Уильям Стайрон - И поджег этот дом
Он прошлепал по темному этажу во двор, поднялся к Мейсону и вышел на балкон. Его нисколько не занимало, как он добудет лекарство. Он не ожидал, что Мейсон может отказать, и не продумал, как вести себя в этом случае, как заставить Мейсона. Знал только, что по уговору ПАСК его и что он возьмет ПАСК. Он знал почти наверняка, где баночка – в верхней ванной, там же, где Мейсон держал одно время стрептомицин и другие свои лекарства, – и ему даже в голову не приходило, что между ним и баночкой может встать какое-то препятствие; всеми его движениями и поступками управляла сейчас пьяная одержимость. Тем большее отчаяние и бессилие ощутил он через несколько минут, когда опять оказался внизу, в своей темной спальне, с пустыми руками. Он поднялся наверх, и он спустился вниз, а чудодейственное лекарство так и осталось у Мейсона в ванной. Как это получилось? Непонятно. Он только смутно помнил, что вошел в комнату Мейсона, напустив на себя необычайную важность и решительность, и не застал в salone[332] никого, кроме приветливого режиссера Крипса и бледного молодого американца, с которым повстречался несколько часов назад на дороге. Затем, как обычно, началась безобразная, унизительная катавасия. Он упал… на рояль, что ли? Мощный до-мажорный аккорд до сих пор отдавался у него в голове, и ребра болели безбожно. Болтовню свою он тоже до сих пор слышал, но что говорил, вспомнить не мог, – и от неудачи, оттого, что не справился с делом, он впал в ярость, высунулся из окна и как безумный завыл в ночь. Он помнил, что Поппи прибежала в ночной рубашке, задыхаясь, с красными глазами, полными слез.
– Что с Тобой? Артисты подумают, что ты рехнулся! – закричала она. – Касс! Что с тобой творится? Ты совсем того? Успокойся! Ты с ума сошел! Ты нас с ума сведешь!
Потом она пятилась по коридору, а он гневно наступал на нее:
– Черт бы тебя взял, думаешь, я не знаю… все сумасшедшие… и вдобавок паршивые ирландцы… кто, как не они… когда Гитлер сдох, кто еще, кроме японцев, выразил соболезнование… кто, черт возьми… Ирландская республика, Эйре, или как там вы ее зовете!
Потом он снова очутился в темном застенке, в спальне, и, дрожа от озноба, опустив голову на руки, слушал какую-то жалобную, заунывную деревенскую песню… – «это только потому, что они ненавидели англичан!» – донесся издали слабый голос Поппи… – и, борясь с головокружением, изобретал новую военную хитрость.

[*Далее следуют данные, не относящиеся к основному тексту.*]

(* ===== verification/ServiceEvents.v ===== *)
(** * Service states and the history of service events

    Models [internal/app/machined/pkg/system/events/events.go] and the wire
    types of [pkg/machinery/api/machine/machine.go].  The fixed-length history
    [ServiceEvents] (64 slots, allocated by the first [Push]) is refined to the
    list of everything pushed. *)

From S2P Require Import Prelude Health.

(** ** States *)

Inductive ServiceState :=
| StateInitialized
| StatePreparing
| StateWaiting
| StateRunning
| StateStopping
| StateFinished
| StateFailed
| StateSkipped
| StateStarting.

#[export] Instance ServiceState_eq_dec : EqDecision ServiceState.
Proof. solve_decision. Defined.

(** The values [iota] gives the constants. *)
Definition ServiceState_value (s : ServiceState) : Z :=
  match s with
  | StateInitialized => 0 | StatePreparing => 1 | StateWaiting => 2
  | StateRunning => 3 | StateStopping => 4 | StateFinished => 5
  | StateFailed => 6 | StateSkipped => 7 | StateStarting => 8
  end.

(** The [default] branch of the code is for numbers that are none of the
    constants. *)
Definition ServiceState_String (s : ServiceState) : string :=
  match s with
  | StateInitialized => "Initialized"
  | StateStarting => "Starting"
  | StatePreparing => "Preparing"
  | StateWaiting => "Waiting"
  | StateRunning => "Running"
  | StateStopping => "Stopping"
  | StateFinished => "Finished"
  | StateFailed => "Failed"
  | StateSkipped => "Skipped"
  end.

(** ** Wire form (machine.go) *)

Definition ServiceStateEvent_INITIALIZED : Z := 0.
Definition ServiceStateEvent_PREPARING : Z := 1.
Definition ServiceStateEvent_WAITING : Z := 2.
Definition ServiceStateEvent_RUNNING : Z := 3.
Definition ServiceStateEvent_STOPPING : Z := 4.
Definition ServiceStateEvent_FINISHED : Z := 5.
Definition ServiceStateEvent_FAILED : Z := 6.
Definition ServiceStateEvent_SKIPPED : Z := 7.
Definition ServiceStateEvent_STARTING : Z := 8.

(** [Action] is an int32; the [Health] pointer may be nil. *)
Record ServiceStateEvent := mkServiceStateEvent {
  sse_Service : string;
  sse_Action : Z;
  sse_Message : string;
  sse_Health : option ServiceHealth
}.

#[export] Instance ServiceStateEvent_eq_dec : EqDecision ServiceStateEvent.
Proof. solve_decision. Defined.

(** ** Events *)

Record ServiceEvent := mkServiceEvent {
  Message : string;
  EvState : ServiceState;
  EvHealth : Status;
  Timestamp : Z
}.

#[export] Instance ServiceEvent_eq_dec : EqDecision ServiceEvent.
Proof. solve_decision. Defined.

(** The zero value, which fills the slots not yet written. *)
Definition zeroServiceEvent : ServiceEvent := mkServiceEvent "" StateInitialized zeroStatus 0.

Definition ServiceEvent_AsProto (service : string) (ev : ServiceEvent) : ServiceStateEvent :=
  mkServiceStateEvent service (int32 (ServiceState_value (EvState ev))) (Message ev)
    (Some (Status_AsProto (EvHealth ev))).

(** ** The fixed-length history *)

Definition MaxEventsToKeep : Z := 64.

(** [events] is nil until the first push; [discarded] is a [uint], 32 bits on
    the board. *)
Record ServiceEvents := mkServiceEvents {
  events : option (list ServiceEvent);
  pos : Z;
  discarded : Z
}.

Definition zeroServiceEvents : ServiceEvents := mkServiceEvents None 0 0.

(** [None]: an index out of range. *)
Definition Push (event : ServiceEvent) (e : ServiceEvents) : option ServiceEvents :=
  let slots := match events e with
               | None => replicate (Z.to_nat MaxEventsToKeep) zeroServiceEvent
               | Some l => l
               end in
  old ← slice_get slots (pos e);
  let disc := if decide (Message old = "") then discarded e else uint32 (discarded e + 1) in
  slots' ← slice_set slots (pos e) event;
  Some (mkServiceEvents (Some slots') (Z.rem (pos e + 1) (Z.of_nat (length slots'))) disc).

(** The loop of [Get] from index [i], [count] more times. *)
Fixpoint Get_loop (slots : list ServiceEvent) (count : nat) (i : Z) : option (list ServiceEvent) :=
  match count with
  | O => Some []
  | S count =>
    ev ← slice_get slots i;
    rest ← Get_loop slots count (Z.rem (i + 1) (Z.of_nat (length slots)));
    Some (if decide (Message ev = "") then rest else ev :: rest)
  end.

Definition Get (count : Z) (e : ServiceEvents) : option (list ServiceEvent) :=
  match events e with
  | None => Some []
  | Some slots =>
    let count := if MaxEventsToKeep <? count then MaxEventsToKeep else count in
    let n := Z.of_nat (length slots) in
    Get_loop slots (Z.to_nat count) (Z.rem (pos e - count + n) n)
  end.

(** ** Specification *)

(** The history that pushing [l], oldest first, produces. *)
Fixpoint push_all (l : list ServiceEvent) (e : ServiceEvents) : option ServiceEvents :=
  match l with
  | [] => Some e
  | ev :: l => e' ← Push ev e; push_all l e'
  end.

(** The last [k] elements. *)
Definition lastn {A} (k : nat) (l : list A) : list A := drop (length l - k) l.

Definition nonempty (ev : ServiceEvent) : Prop := Message ev <> "".

#[export] Instance nonempty_dec ev : Decision (nonempty ev) := _.

(** All that was ever in the slots: the zero values, then what was pushed. *)
Definition virtual (l : list ServiceEvent) : list ServiceEvent := replicate 64 zeroServiceEvent ++ l.

Record history_ok (e : ServiceEvents) (l : list ServiceEvent) : Prop := {
  h_pos : pos e = Z.of_nat (length l) `mod` 64;
  h_disc : discarded e = uint32 (Z.of_nat (length (filter nonempty (take (length l - 64) l))));
  h_slots : exists slots, (events e = Some slots \/ (events e = None /\ l = [] /\
              slots = replicate 64 zeroServiceEvent)) /\
            length slots = 64%nat /\
            forall p, Z.of_nat (length l) <= p < Z.of_nat (length l) + 64 ->
              slots !! Z.to_nat (p `mod` 64) = virtual l !! Z.to_nat p
}.

(** ** Lemmas *)

Lemma history_ok_init : history_ok zeroServiceEvents [].
Proof.
  split; [done|done|]. exists (replicate 64 zeroServiceEvent). split; [by right|].
  split; [done|]. intros p Hp. simpl in Hp. rewrite Z.mod_small by lia.
  unfold virtual. by rewrite app_nil_r.
Qed.

Lemma virtual_lookup_new l ev p :
  Z.of_nat (length l) + 1 <= p < Z.of_nat (length l) + 65 ->
  virtual (l ++ [ev]) !! Z.to_nat p =
  if decide (p = Z.of_nat (length l) + 64) then Some ev else virtual l !! Z.to_nat p.
Proof.
  intros Hp. unfold virtual. rewrite app_assoc. case_decide as E.
  - subst p. rewrite lookup_app_r; rewrite length_app, length_replicate; [|lia].
    by replace (_ - _)%nat with O by lia.
  - rewrite lookup_app_l; [done|]. rewrite length_app, length_replicate. lia.
Qed.

Lemma slot_virtual_discard l :
  virtual l !! length l = Some (default zeroServiceEvent (if decide (64 <= length l)%nat then l !! (length l - 64)%nat else None)).
Proof.
  unfold virtual. case_decide.
  - rewrite lookup_app_r by (rewrite length_replicate; lia). rewrite length_replicate.
    destruct (lookup_lt_is_Some_2 l (length l - 64)%nat) as [x Hx]; [lia|]. by rewrite Hx.
  - rewrite lookup_app_l by (rewrite length_replicate; lia). by apply lookup_replicate_2; lia.
Qed.

Lemma filter_nonempty_cons x l :
  filter nonempty (x :: l) = if decide (Message x = "") then filter nonempty l else x :: filter nonempty l.
Proof.
  case_decide as E; [by apply filter_cons_False; intros H; apply H|by apply filter_cons_True].
Qed.

(** The slot about to be overwritten counts as discarded when its message is
    not empty. *)
Lemma discarded_next l ev old :
  virtual l !! length l = Some old ->
  length (filter nonempty (take (length (l ++ [ev]) - 64) (l ++ [ev]))) =
  (length (filter nonempty (take (length l - 64) l)) + if decide (Message old = "") then 0 else 1)%nat.
Proof.
  rewrite slot_virtual_discard. intros [= <-]. rewrite length_app. simpl.
  destruct (decide (64 <= length l)%nat).
  - replace (length l + 1 - 64)%nat with (S (length l - 64)) by lia.
    destruct (lookup_lt_is_Some_2 l (length l - 64)%nat) as [x Hx]; [lia|]. rewrite Hx. simpl.
    rewrite take_app_le by lia. rewrite (take_S_r _ _ _ Hx), filter_app, length_app.
    f_equal. by rewrite filter_nonempty_cons; case_decide.
  - simpl. replace (length l + 1 - 64)%nat with O by lia.
    replace (length l - 64)%nat with O by lia. done.
Qed.

Lemma Push_ok ev e l :
  history_ok e l -> exists e', Push ev e = Some e' /\ history_ok e' (l ++ [ev]).
Proof.
  intros [Hp Hd (slots & Hev & Hlen & Hs)].
  pose proof (Z.mod_pos_bound (Z.of_nat (length l)) 64 ltac:(lia)) as Hm.
  assert (match events e with None => replicate (Z.to_nat MaxEventsToKeep) zeroServiceEvent
          | Some l => l end = slots) as Es by (destruct Hev as [->|(-> & _ & ->)]; done).
  pose proof (Hs (Z.of_nat (length l))) as Hold. rewrite Nat2Z.id in Hold.
  destruct (virtual l !! length l) as [old|] eqn:Hv.
  2:{ rewrite slot_virtual_discard in Hv. done. }
  unfold Push. rewrite Es, Hp. unfold slice_get, slice_set.
  rewrite decide_True by lia. rewrite Hold by lia. simpl.
  rewrite decide_True by lia. simpl. eexists. split; [done|].
  rewrite length_insert, Hlen. split; simpl.
  - rewrite rem_mod_pos by lia. rewrite length_app. simpl.
    rewrite Z.add_mod_idemp_l by lia. f_equal. lia.
  - rewrite (discarded_next l ev old Hv), Hd. unfold uint32, wrap_u. case_decide; simpl.
    + f_equal. lia.
    + rewrite Z.add_mod_idemp_l by lia. f_equal. lia.
  - eexists. split; [by left|]. split; [by rewrite length_insert|].
    rewrite length_app. simpl. intros p Hpr. rewrite virtual_lookup_new by lia. case_decide as E.
    + subst p. replace (Z.of_nat (length l) + 64) with (Z.of_nat (length l) + 1 * 64) by lia.
      rewrite Z_mod_plus_full. rewrite list_lookup_insert_eq by lia. done.
    + rewrite list_lookup_insert_ne; [apply Hs; lia|].
      intros Heq. pose proof (Z.mod_pos_bound p 64 ltac:(lia)).
      assert (p `mod` 64 = Z.of_nat (length l) `mod` 64) as Hpm by lia.
      assert ((p - Z.of_nat (length l)) `mod` 64 = 0) as H0.
      { rewrite Zminus_mod, Hpm, Z.sub_diag, Z.mod_0_l; lia. }
      rewrite Z.mod_small in H0; lia.
Qed.

Lemma push_all_ok l e l0 :
  history_ok e l0 -> exists e', push_all l e = Some e' /\ history_ok e' (l0 ++ l).
Proof.
  revert e l0. induction l as [|ev l IH]; intros e l0 H; simpl.
  - exists e. by rewrite app_nil_r.
  - destruct (Push_ok ev e l0 H) as (e1 & -> & H1). simpl.
    destruct (IH e1 (l0 ++ [ev]) H1) as (e2 & -> & H2). exists e2. by rewrite <-app_assoc in H2.
Qed.

Lemma Get_loop_ok slots l count p :
  length slots = 64%nat ->
  (forall p, Z.of_nat (length l) <= p < Z.of_nat (length l) + 64 ->
     slots !! Z.to_nat (p `mod` 64) = virtual l !! Z.to_nat p) ->
  Z.of_nat (length l) <= p -> p + Z.of_nat count = Z.of_nat (length l) + 64 ->
  Get_loop slots count (p `mod` 64) = Some (filter nonempty (drop (Z.to_nat p) (virtual l))).
Proof.
  intros Hlen Hs. revert p. induction count as [|count IH]; intros p Hp Hc; simpl.
  - rewrite drop_ge; [done|]. unfold virtual. rewrite length_app, length_replicate. lia.
  - pose proof (Z.mod_pos_bound p 64 ltac:(lia)) as Hm.
    unfold slice_get. rewrite decide_True by lia. rewrite Hs by lia.
    destruct (lookup_lt_is_Some_2 (virtual l) (Z.to_nat p)) as [ev Hev].
    { unfold virtual. rewrite length_app, length_replicate. lia. }
    rewrite Hev. simpl. rewrite Hlen. simpl. rewrite rem_mod_pos by lia.
    rewrite Z.add_mod_idemp_l by lia. rewrite IH by lia. simpl.
    rewrite (drop_S _ _ _ Hev). rewrite filter_nonempty_cons.
    by replace (Z.to_nat (p + 1)) with (S (Z.to_nat p)) by lia.
Qed.

Lemma filter_lastn_virtual l k :
  (k <= 64)%nat -> filter nonempty (drop (length l + 64 - k) (virtual l)) = filter nonempty (lastn k l).
Proof.
  intros Hk. unfold virtual, lastn. rewrite drop_app, length_replicate, filter_app.
  rewrite drop_replicate, filter_none.
  2:{ apply Forall_replicate. intros H. by apply H. }
  simpl. destruct (decide (k <= length l)%nat).
  - by replace (length l + 64 - k - 64)%nat with (length l - k)%nat by lia.
  - replace (length l + 64 - k - 64)%nat with O by lia. by replace (length l - k)%nat with O by lia.
Qed.

Lemma Get_ok count e l :
  history_ok e l -> count <= 64 ->
  Get_loop (match events e with Some s => s | None => replicate 64 zeroServiceEvent end)
    (Z.to_nat count) (Z.rem (pos e - count + 64) 64) = Some (filter nonempty (lastn (Z.to_nat count) l)).
Proof.
  intros [Hp _ (slots & Hev & Hlen & Hs)] Hc.
  assert (match events e with Some s => s | None => replicate 64 zeroServiceEvent end = slots) as ->.
  { destruct Hev as [->|(-> & _ & ->)]; done. }
  destruct (decide (count <= 0)).
  { replace (Z.to_nat count) with O by lia. simpl. unfold lastn. rewrite Nat.sub_0_r, drop_all. done. }
  pose proof (Z.mod_pos_bound (Z.of_nat (length l)) 64 ltac:(lia)) as Hm.
  rewrite rem_mod_pos, Hp by lia.
  rewrite <-(Z.add_mod_idemp_l (Z.of_nat (length l) `mod` 64 - count)) by lia.
  rewrite <-(Zminus_mod_idemp_l (Z.of_nat (length l) `mod` 64)), Z.mod_mod, Zminus_mod_idemp_l by lia.
  rewrite Z.add_mod_idemp_l by lia.
  rewrite (Get_loop_ok slots l _ (Z.of_nat (length l) - count + 64)) by (done || lia).
  f_equal. rewrite <-filter_lastn_virtual by lia. do 2 f_equal. lia.
Qed.

(** ** Properties *)

(** C23: the fixed-length history refines the list of events.  Pushing any
    sequence of events never indexes out of range, and [Get(count)] then
    returns, oldest first, the last [min(count, 64)] of them that carry a
    message, for every [count], negative ones included. *)
Theorem history_get_last l count :
  exists e, push_all l zeroServiceEvents = Some e /\
    Get count e = Some (filter nonempty (lastn (Z.to_nat (Z.min count 64)) l)).
Proof.
  destruct (push_all_ok l zeroServiceEvents [] history_ok_init) as (e & He & Hok).
  exists e. split; [done|]. simpl in Hok.
  pose proof (Get_ok (Z.min count 64) e l Hok ltac:(lia)) as H.
  unfold Get. destruct (h_slots _ _ Hok) as (slots & Hev & Hlen & _).
  destruct Hev as [Hev|(Hev & -> & _)]; rewrite Hev in *.
  - rewrite Hlen. unfold MaxEventsToKeep. change (Z.of_nat 64) with 64.
    destruct (Z.ltb_spec 64 count).
    + by rewrite Z.min_r in * by lia.
    + by rewrite Z.min_l in * by lia.
  - unfold lastn. by rewrite drop_nil.
Qed.

(** The discard counter.  After any sequence of pushes, [discarded] counts
    (modulo the width of [uint]) exactly the events with a message that are no
    longer in the history. *)
Theorem history_discarded l :
  exists e, push_all l zeroServiceEvents = Some e /\
    discarded e = uint32 (Z.of_nat (length (filter nonempty (take (length l - 64) l)))).
Proof.
  destruct (push_all_ok l zeroServiceEvents [] history_ok_init) as (e & He & Hok).
  exists e. split; [done|]. apply (h_disc _ _ Hok).
Qed.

Потом он, наверно, опять задремал на вонючей кровати и, беспокойно проспав минут двадцать или полчаса, проснулся под яркой лампочкой с бешеным сердцебиением. Он слез с кровати и отправился наверх. Постоял минуту в темной и затхлой обшей комнате, качаясь, прижав ладонь к потному лбу; слышны были голоса гостей у бассейна. Стало накрапывать. Капли дождя лениво сбегали по оконным стеклам, и он увидел, что люди у бассейна поднялись и гуськом пошли через сад к дворцу. Софиты над бассейном погасли один за другим. Он стоял в кромешной темноте, слушал голоса кинематографистов, приближавшихся к дому, и лихорадочно заставлял себя думать, лихорадочно соображал, как прокрасться к Мейсону и незаметно унести лекарство. И вдруг его осенило, как туда пробраться – ну почему, черт возьми, эти решения приходят так робко, с таким опасным опозданием? Конечно: черная лестница. По черной лестнице (той самой лестнице для слуг, по которой он столько раз пер наверх коробки с Мейсоновой снедью) он может быстро проникнуть с тыла в помещения Мейсона, прошмыгнуть по коридору мимо кухни в ванную, взять лекарство и, если кто-нибудь не встретится, уйти без помех. Мейсон и киношники в salone, так что встретить можно только старика Джорджо или кого-нибудь из судомоек, а от них отделаться просто. Лекарство, можно сказать, у него в кармане.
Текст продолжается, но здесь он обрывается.